Aslı Aydıntaşbaş (Cumhuriyet):

“Dün konuştuğum bir Kürt yetkili, laf arasında “Erteleme ihtimali her zamankinden daha fazla...” cümlesini sarf ediverdi. Bakalım.

Ben yine de eninde sonunda Irak Kürt bölgesinin bağımsız olacağını ve uzun vadede Ankara'yla sıcak ilişkileri olan bir Kürdistan bölgesinin Irak'tan daha iyi bir komşu olacağını düşünüyorum. Bu Türkiye için bir travma değil kendi bölgesel erişim hattını genişletmek için bir fırsattır. Bu konudaki görüşlerim değişmedi. (…)

Gelelim bize. Ben her şeye rağmen Cumhurbaşkanı Tayyip Erdoğan'ın dönmesiyle 22 Eylül'de Ankara'da yapılacak MGK'den çok sert bir sonuç çıkacağı hissinde değilim. Bilgi değil hissiyat. Başkonsolosu geri çekmek, birkaç ay vize vermemek, belki bir süre sınır ve petrol ticaretini kısıtlamak... Onun dışında rasyonel bir askeri seçenek yok masada.

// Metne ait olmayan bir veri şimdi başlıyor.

(** * A shallow embedding of [ind1.py] (the train ledger command-line tool)

    The program is a thin layer over Python's [sqlite3] and [argparse]
    modules.  We embed

    - the part of the SQL engine the program exercises: tables with named
      columns, [CREATE TABLE IF NOT EXISTS], [INSERT ... VALUES (?, ...)],
      [SELECT ... FROM ... INNER JOIN ... ON ... WHERE ... = ?], with the
      name resolution that makes SQLite raise [OperationalError];
    - the Python connection object: an implicit transaction opened by an
      [INSERT], [commit], and [close], which drops what was not committed;
    - the functions of [ind1.py], written in a state-and-exception monad
      over the connection;
    - the [argparse] command line of [main] and its dispatch.

    Python [str] values are Rocq [string]s holding their UTF-8 encoding;
    the width used by [str.format] padding counts code points, i.e. the
    bytes that are not UTF-8 continuation bytes. *)

From Stdlib Require Import String Ascii List ZArith Lia Bool.
Import ListNotations.

Open Scope string_scope.

(** ** Python exceptions raised along the program's paths *)

Inductive exn :=
| OperationalError (msg : string)   (** [sqlite3.OperationalError] *)
| IntegrityError (msg : string)     (** [sqlite3.IntegrityError] *)
| AttributeError (name : string)    (** missing attribute of the [Namespace] *)
| TypeError (msg : string)          (** [format] of [None] with a spec *)
| ProgrammingError (msg : string).  (** wrong number of bindings *)

Inductive result (A : Type) :=
| Ok (a : A)
| Exc (e : exn).
Arguments Ok {A} a.
Arguments Exc {A} e.

(** ** The SQL store *)

Module Sql.

Inductive value :=
| VNull
| VInt (z : Z)
| VText (s : string).

(** A declared column: its name, whether it is the
    [INTEGER PRIMARY KEY AUTOINCREMENT] (rowid alias) column and whether it
    is [NOT NULL].  The declared type ([TEXT], [INTEGER], [LIST]) has no
    effect on what SQLite stores in the paths modelled here; the
    [FOREIGN KEY] clause is not enforced, since the program never enables
    [PRAGMA foreign_keys]. *)
Record column := mkcol { c_name : string; c_pk : bool; c_notnull : bool }.

Definition row := list (string * value).

Record table := mktable {
  t_cols : list column;
  t_rows : list row;   (** in storage (insertion) order *)
  t_seq : Z            (** the [sqlite_sequence] counter of the table *)
}.

(** A database file: its tables by name, in creation order. *)
Definition db := list (string * table).

Definition empty_db : db := [].

Fixpoint lookup {A} (k : string) (l : list (string * A)) : option A :=
  match l with
  | [] => None
  | (k', a) :: l' => if String.eqb k k' then Some a else lookup k l'
  end.

Fixpoint update {A} (k : string) (a : A) (l : list (string * A))
  : list (string * A) :=
  match l with
  | [] => [(k, a)]
  | (k', a') :: l' =>
      if String.eqb k k' then (k, a) :: l' else (k', a') :: update k a l'
  end.

Definition has_col (tb : table) (c : string) : bool :=
  existsb (fun col => String.eqb (c_name col) c) (t_cols tb).

(** A column reference, [qual.col] or a bare [col]. *)
Record colref := cref { qual : option string; col : string }.

Definition colref_text (c : colref) : string :=
  match qual c with
  | Some t => t ++ "." ++ col c
  | None => col c
  end.

(** The statements the program executes; every [?] is a parameter, in
    order. *)
Inductive stmt :=
| CreateTable (if_not_exists : bool) (name : string) (cols : list column)
| InsertInto (name : string) (cols : list string)
    (** [INSERT INTO name (cols) VALUES (?, ..., ?)] *)
| SelectFrom (proj : list colref) (from : string)
    (join : option (string * colref * colref))
    (** [INNER JOIN t ON a = b] *)
    (where_eq : option colref).
    (** [WHERE c = ?] *)

(** ** Name resolution (statement preparation) *)

Definition no_such_column (c : colref) : exn :=
  OperationalError ("no such column: " ++ colref_text c).

(** Resolve a column against the tables of the [FROM] clause. *)
Definition resolve (srcs : list (string * table)) (c : colref) : option exn :=
  match qual c with
  | Some t =>
      match lookup t srcs with
      | Some tb => if has_col tb (col c) then None else Some (no_such_column c)
      | None => Some (no_such_column c)
      end
  | None =>
      match List.length (filter (fun p => has_col (snd p) (col c)) srcs) with
      | 0 => Some (no_such_column c)
      | 1 => None
      | _ => Some (OperationalError ("ambiguous column name: " ++ col c))
      end
  end.
Lemma filter_repeat_false (p : LogEntry -> bool) (c : LogEntry) (k : nat) :
  p c = false -> filter p (repeat c k) = [].
Proof. intros H. induction k as [|k IH]; simpl; [reflexivity|]. rewrite H. exact IH. Qed.

Lemma count_repeat_false (p : LogEntry -> bool) (c : LogEntry) (k : nat) :
  p c = false -> count p (repeat c k) = 0.
Proof. intros H. unfold count. rewrite filter_repeat_false by exact H. reflexivity. Qed.

Lemma checksum_log_net path answers : filter is_net (checksum_log path answers) = [].
Proof.
  unfold checksum_log. simpl. rewrite filter_app, filter_repeat_false by reflexivity.
  reflexivity.
Qed.

Lemma checksum_log_writes path answers : writes_of (checksum_log path answers) = [].
Proof.
  unfold checksum_log, writes_of. simpl.
  rewrite flat_map_app, flat_map_repeat_nil by reflexivity. reflexivity.
Qed.

Lemma checksum_log_reads path answers : reads_of (checksum_log path answers) = [].
Proof.
  unfold checksum_log, reads_of. simpl.
  rewrite flat_map_app, flat_map_repeat_nil by reflexivity. reflexivity.
Qed.

Lemma checksum_log_sleeps path answers : sleeps_of (checksum_log path answers) = [].
Proof.
  unfold checksum_log, sleeps_of. simpl.
  rewrite flat_map_app, flat_map_repeat_nil by reflexivity. reflexivity.
Qed.

Lemma checksum_log_dials path answers : count is_Dial (checksum_log path answers) = 0.
Proof.
  unfold checksum_log, count. simpl.
  rewrite filter_app, filter_repeat_false by reflexivity. reflexivity.
Qed.

Lemma checksum_log_ReadFile path answers : count is_ReadFile (checksum_log path answers) = 0.
Proof.
  unfold checksum_log, count. simpl.
  rewrite filter_app, filter_repeat_false by reflexivity. reflexivity.
Qed.

Lemma checksum_log_Open path answers : count is_Open (checksum_log path answers) = 1.
Proof.
  unfold checksum_log, count. simpl.
  rewrite filter_app, filter_repeat_false by reflexivity. reflexivity.
Qed.

(** C5. When loading the firmware file fails, or the checksum computation
    returns an error, [sendFirmware] returns after printing the failure of
    the input stage, and its log holds no call of the network: no dial, no
    write, no read, no close of a connection. *)
Theorem input_failure_no_network :
  forall (v : Env) (firmwareFile : string),
    load_fails v firmwareFile || checksum_fails v firmwareFile = true ->
    exists w',
      Runs (V110.sendFirmware firmwareFile) (initial v) (Returned tt w')
      /\ filter is_net (log w') = []
      /\ writes_of (log w') = []
      /\ count is_Dial (log w') = 0
      /\ (load_fails v firmwareFile = true ->
          log w' = [call (os_ReadFile firmwareFile); said_not_found firmwareFile])
      /\ (load_fails v firmwareFile = false ->
          exists e l, log w' = l ++ [said_crc_error (Some e)]).
Proof.
  intros v firmwareFile H.
  unfold load_fails, checksum_fails in *.
  destruct (files v firmwareFile) as [d [e|]] eqn:Hf; simpl in H |- *.
  - eexists. split.
    { eapply V110_not_found_Runs. exact Hf. }
    simpl. repeat split; try reflexivity. discriminate.
  - destruct (opens v firmwareFile) as [e|answers] eqn:Ho.
    + eexists. split.
      { eapply V110_no_open_Runs; [exact Hf | exact Ho]. }
      simpl. repeat split; try reflexivity; try discriminate.
      intros _. exists e.
      exists [call (os_ReadFile firmwareFile);
              said_sending firmwareFile (List.length d);
              call (os_Open firmwareFile)].
      reflexivity.
    + destruct (checksum_of answers) as [c [e|]] eqn:Hc; [|discriminate].
      eexists. split.
      { eapply V110_read_error_Runs; [exact Hf | exact Ho | exact Hc]. }
      split; [|split; [|split; [|split]]].
      * cbn [log record after_checksum initial].
        rewrite !filter_app, checksum_log_net. reflexivity.
      * cbn [log record after_checksum initial].
        rewrite !writes_of_app, checksum_log_writes. reflexivity.
      * cbn [log record after_checksum initial].
        rewrite !count_app, checksum_log_dials. reflexivity.
      * discriminate.
      * intros _. exists e. eexists. reflexivity.
Qed.

(** *** The ways a transfer ends *)
Ltac log_eq := repeat (rewrite <- app_assoc; cbn [app]); try reflexivity.

Lemma verification_run_delivered (conn : Conn) (crc : Z) (w : World) :
  delivers CRC_OK_MSG (inbound w) = true ->
  exists w', verification_run conn crc w = Returned tt w'
             /\ log w' = log w ++ verification_calls conn crc ++ [verification_passed].
Proof.
  intros H. unfold verification_run.
  destruct (step_Write conn (PutUint32 crc) w) as [x ->].
  match goal with |- context [step (io_ReadFull conn _) ?w0] =>
    destruct (read_full_delivers conn CRC_OK_MSG w0 H) as (buf & -> & Hok) end.
  rewrite Hok. eexists. split; [reflexivity|].
  cbn [log record]. unfold verification_calls. log_eq.
Qed.

Lemma verification_run_refused (conn : Conn) (crc : Z) (w : World) :
  refuses (env w) CRC_OK_MSG (inbound w) = true ->
  exists w', verification_run conn crc w = Returned tt w'
             /\ log w' = log w ++ verification_calls conn crc ++ [verification_failed].
Proof.
  intros H. unfold verification_run.
  destruct (step_Write conn (PutUint32 crc) w) as [x ->].
  match goal with |- context [step (io_ReadFull conn _) ?w0] =>
    destruct (read_full_refuses conn CRC_OK_MSG w0 H) as (buf & e & -> & Hbad) end.
  rewrite Hbad. eexists. split; [reflexivity|].
  cbn [log record]. unfold verification_calls. log_eq.
Qed.

Lemma verification_run_stalled (conn : Conn) (crc : Z) (w : World) :
  stalls (env w) (String.length CRC_OK_MSG) (inbound w) = true ->
  exists w', verification_run conn crc w = Stalled w'
             /\ log w' = log w ++ verification_calls conn crc.
Proof.
  intros H. unfold verification_run.
  destruct (step_Write conn (PutUint32 crc) w) as [x ->].
  match goal with |- context [step (io_ReadFull conn ?n) ?w0] =>
    rewrite (read_full_stalls conn n w0 H) end.
  eexists. split; [reflexivity|].
  cbn [log record]. unfold verification_calls. log_eq.
Qed.

Lemma fate_cases (v : Env) (tok : string) (next : list byte) :
  delivers tok next = true \/ refuses v tok next = true
  \/ stalls v (String.length tok) next = true.
Proof.
  unfold refuses.
  destruct (delivers tok next); [left; reflexivity|].
  destruct (stalls v (String.length tok) next); [right; right; reflexivity|].
  right. left. reflexivity.
Qed.

Lemma transfer_run_end (conn : Conn) (data : list byte) (crc : Z) (w : World) :
  transfer_end conn data crc w (transfer_run conn data crc w).
Proof.
  unfold transfer_run.
  destruct (step_Write conn (size_header data) w) as [x ->].
  match goal with |- context [chunks_run conn _ ?w0] =>
    destruct (chunks_run_end conn (chunks data) w0) as [w1 Hl|j c w1 Hj Hl|j c w1 Hj Hl] end;
    cbn [log record] in Hl.
  - destruct (fate_cases (env w1) CRC_OK_MSG (inbound w1)) as [H|[H|H]].
    + destruct (verification_run_delivered conn crc w1 H) as (w2 & -> & Hl2).
      apply end_verified. cbn [log record]. rewrite Hl2, Hl.
      unfold header_calls. log_eq.
    + destruct (verification_run_refused conn crc w1 H) as (w2 & -> & Hl2).
      apply end_not_verified. cbn [log record]. rewrite Hl2, Hl.
      unfold header_calls. log_eq.
    + destruct (verification_run_stalled conn crc w1 H) as (w2 & -> & Hl2).
      apply end_verification_stalled. rewrite Hl2, Hl.
      unfold header_calls. log_eq.
  - apply (end_refused conn data crc w j c); [exact Hj|].
    cbn [log record]. rewrite Hl. unfold header_calls, refused_chunk. log_eq.
  - apply (end_stalled conn data crc w j c); [exact Hj|].
    rewrite Hl. unfold header_calls, unanswered_chunk. log_eq.
Qed.

(** *** What each stage leaves in the log *)
Lemma chunk_log_writes conn cs : writes_of (chunk_log conn cs) = cs.
Proof. induction cs as [|c cs IH]; simpl; [reflexivity|]. f_equal. exact IH. Qed.

Lemma chunk_log_reads conn cs :
  reads_of (chunk_log conn cs) = repeat (String.length ACK_MSG) (List.length cs).
Proof. induction cs as [|c cs IH]; simpl; [reflexivity|]. f_equal. exact IH. Qed.

Lemma chunk_log_sleeps conn cs : sleeps_of (chunk_log conn cs) = [].
Proof. induction cs as [|c cs IH]; simpl; [reflexivity|]. exact IH. Qed.

Lemma chunk_log_dials conn cs : count is_Dial (chunk_log conn cs) = 0.
Proof. induction cs as [|c cs IH]; simpl; [reflexivity|]. exact IH. Qed.

Lemma chunk_log_ReadFile conn cs : count is_ReadFile (chunk_log conn cs) = 0.
Proof. induction cs as [|c cs IH]; simpl; [reflexivity|]. exact IH. Qed.

Lemma chunk_log_Open conn cs : count is_Open (chunk_log conn cs) = 0.
Proof. induction cs as [|c cs IH]; simpl; [reflexivity|]. exact IH. Qed.

Lemma chunk_log_app conn cs1 cs2 :
  chunk_log conn (cs1 ++ cs2) = chunk_log conn cs1 ++ chunk_log conn cs2.
Proof. apply flat_map_app. Qed.

Lemma dial_log_writes host answers n : forall from, writes_of (dial_log host answers from n) = [].
Proof. induction n as [|n IH]; intros from; simpl; [reflexivity|]. apply IH. Qed.

Lemma dial_log_reads host answers n : forall from, reads_of (dial_log host answers from n) = [].
Proof. induction n as [|n IH]; intros from; simpl; [reflexivity|]. apply IH. Qed.

Lemma dial_log_sleeps host answers n :
  forall from, sleeps_of (dial_log host answers from n) = repeat (3 * time_Second)%Z n.
Proof.
  induction n as [|n IH]; intros from; [reflexivity|].
  cbn [dial_log]. rewrite sleeps_of_app, IH. reflexivity.
Qed.

Lemma dial_log_dials host answers n :
  forall from, count is_Dial (dial_log host answers from n) = n + 1.
Proof.
  induction n as [|n IH]; intros from; [reflexivity|].
  cbn [dial_log]. rewrite count_app, IH. reflexivity.
Qed.

Lemma dial_log_ReadFile host answers n :
  forall from, count is_ReadFile (dial_log host answers from n) = 0.
Proof.
  induction n as [|n IH]; intros from; [reflexivity|].
  cbn [dial_log]. rewrite count_app, IH. reflexivity.
Qed.

Lemma dial_log_Open host answers n :
  forall from, count is_Open (dial_log host answers from n) = 0.
Proof.
  induction n as [|n IH]; intros from; [reflexivity|].
  cbn [dial_log]. rewrite count_app, IH. reflexivity.
Qed.

Lemma input_log_writes f d a c : writes_of (input_log f d a c) = [].
Proof.
  unfold input_log. rewrite !writes_of_app, checksum_log_writes. reflexivity.
Qed.

Lemma input_log_reads f d a c : reads_of (input_log f d a c) = [].
Proof.
  unfold input_log. rewrite !reads_of_app, checksum_log_reads. reflexivity.
Qed.

Lemma input_log_sleeps f d a c : sleeps_of (input_log f d a c) = [].
Proof.
  unfold input_log. rewrite !sleeps_of_app, checksum_log_sleeps. reflexivity.
Qed.

Lemma input_log_dials f d a c : count is_Dial (input_log f d a c) = 0.
Proof.
  unfold input_log. rewrite !count_app, checksum_log_dials. reflexivity.
Qed.

Lemma input_log_ReadFile f d a c : count is_ReadFile (input_log f d a c) = 1.
Proof.
  unfold input_log. rewrite !count_app, checksum_log_ReadFile. reflexivity.
Qed.

Lemma input_log_Open f d a c : count is_Open (input_log f d a c) = 1.
Proof.
  unfold input_log. rewrite !count_app, checksum_log_Open. reflexivity.
Qed.

Lemma V110_connected_log v f d a c n :
  log (V110_connected v f d a c n) =
  input_log f d a c ++ dial_log V110.SERVER_IP (dial_result v) 0 n.
Proof.
  unfold V110_connected, after_dial, after_input, after_checksum, input_log.
  cbn [log record initial env dials]. log_eq.
Qed.

Lemma V110_connected_inbound v f d a c n :
  inbound (V110_connected v f d a c n) = incoming v.
Proof. reflexivity. Qed.

Lemma V110_connected_env v f d a c n : env (V110_connected v f d a c n) = v.
Proof. reflexivity. Qed.

(** *** Forward: from what the peer sends to how the transfer ends *)
Lemma transfer_run_acked (conn : Conn) (data : list byte) (crc : Z) (w : World)
      (next : list byte) :
  inbound w = acks (List.length (chunks data)) ++ next ->
  exists w',
    transfer_run conn data crc w =
      (if negb (delivers CRC_OK_MSG next) && stalls (env w) (String.length CRC_OK_MSG) next
       then Stalled w' else Returned tt w')
    /\ log w' = log w ++ header_calls conn data ++ chunk_log conn (chunks data)
                      ++ verification_calls conn crc ++ verdict_calls conn (env w) next.
Proof.
  intros Hin. unfold transfer_run, verdict_calls.
  destruct (step_Write conn (size_header data) w) as [x ->].
  match goal with |- context [chunks_run conn _ ?w0] =>
    rewrite (chunks_run_acked conn (chunks data) w0 next Hin) end.
  cbn [env reading dials writes inbound log record].
  match goal with |- context [verification_run conn crc ?w0] => set (w1 := w0) end.
  destruct (delivers CRC_OK_MSG next) eqn:Hd.
  - destruct (verification_run_delivered conn crc w1 Hd) as (w2 & -> & Hl).
    eexists. split; [reflexivity|].
    cbn [log record]. rewrite Hl. subst w1. cbn [log].
    unfold header_calls. log_eq.
  - destruct (stalls (env w) (String.length CRC_OK_MSG) next) eqn:Hs.
    + destruct (verification_run_stalled conn crc w1 Hs) as (w2 & -> & Hl).
      exists w2. split; [reflexivity|].
      rewrite Hl. subst w1. cbn [log].
      unfold header_calls. log_eq.
    + assert (Hr : refuses (env w1) CRC_OK_MSG (inbound w1) = true).
      { unfold refuses. subst w1. cbn [env inbound]. rewrite Hs, Hd. reflexivity. }
      destruct (verification_run_refused conn crc w1 Hr) as (w2 & -> & Hl).
      eexists. split; [reflexivity|].
      cbn [log record]. rewrite Hl. subst w1. cbn [log].
      unfold header_calls. log_eq.
Qed.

Olmamalı da.

Barzani ve Irak Kürdistan bölgesi, Ankara'nın kendi bölgesindeki yegâne müttefiki. Trollere bırakılmayacak kadar değerli. Ve bu durum, referandum olsa da olmasa da değişmeyecek...”

Kurulacak bağımsız bir Kürdistan'ın Türkiye ile iyi komşuluk ilişkilerine sahip olacağı konusunda Aslı Aydıntaşbaş biraz fazla iyimser gibi görünüyor. Değişen bölge dengelerinin, Ak parti hükümetine yönelik milliyetçi baskının nasıl sonuçlar vereceğini kestirmek güç.

Sanıyorum bazıları çok fazla “ulus devlet çıkarları” dalgasına kapılmış ve ona göre davranıyor.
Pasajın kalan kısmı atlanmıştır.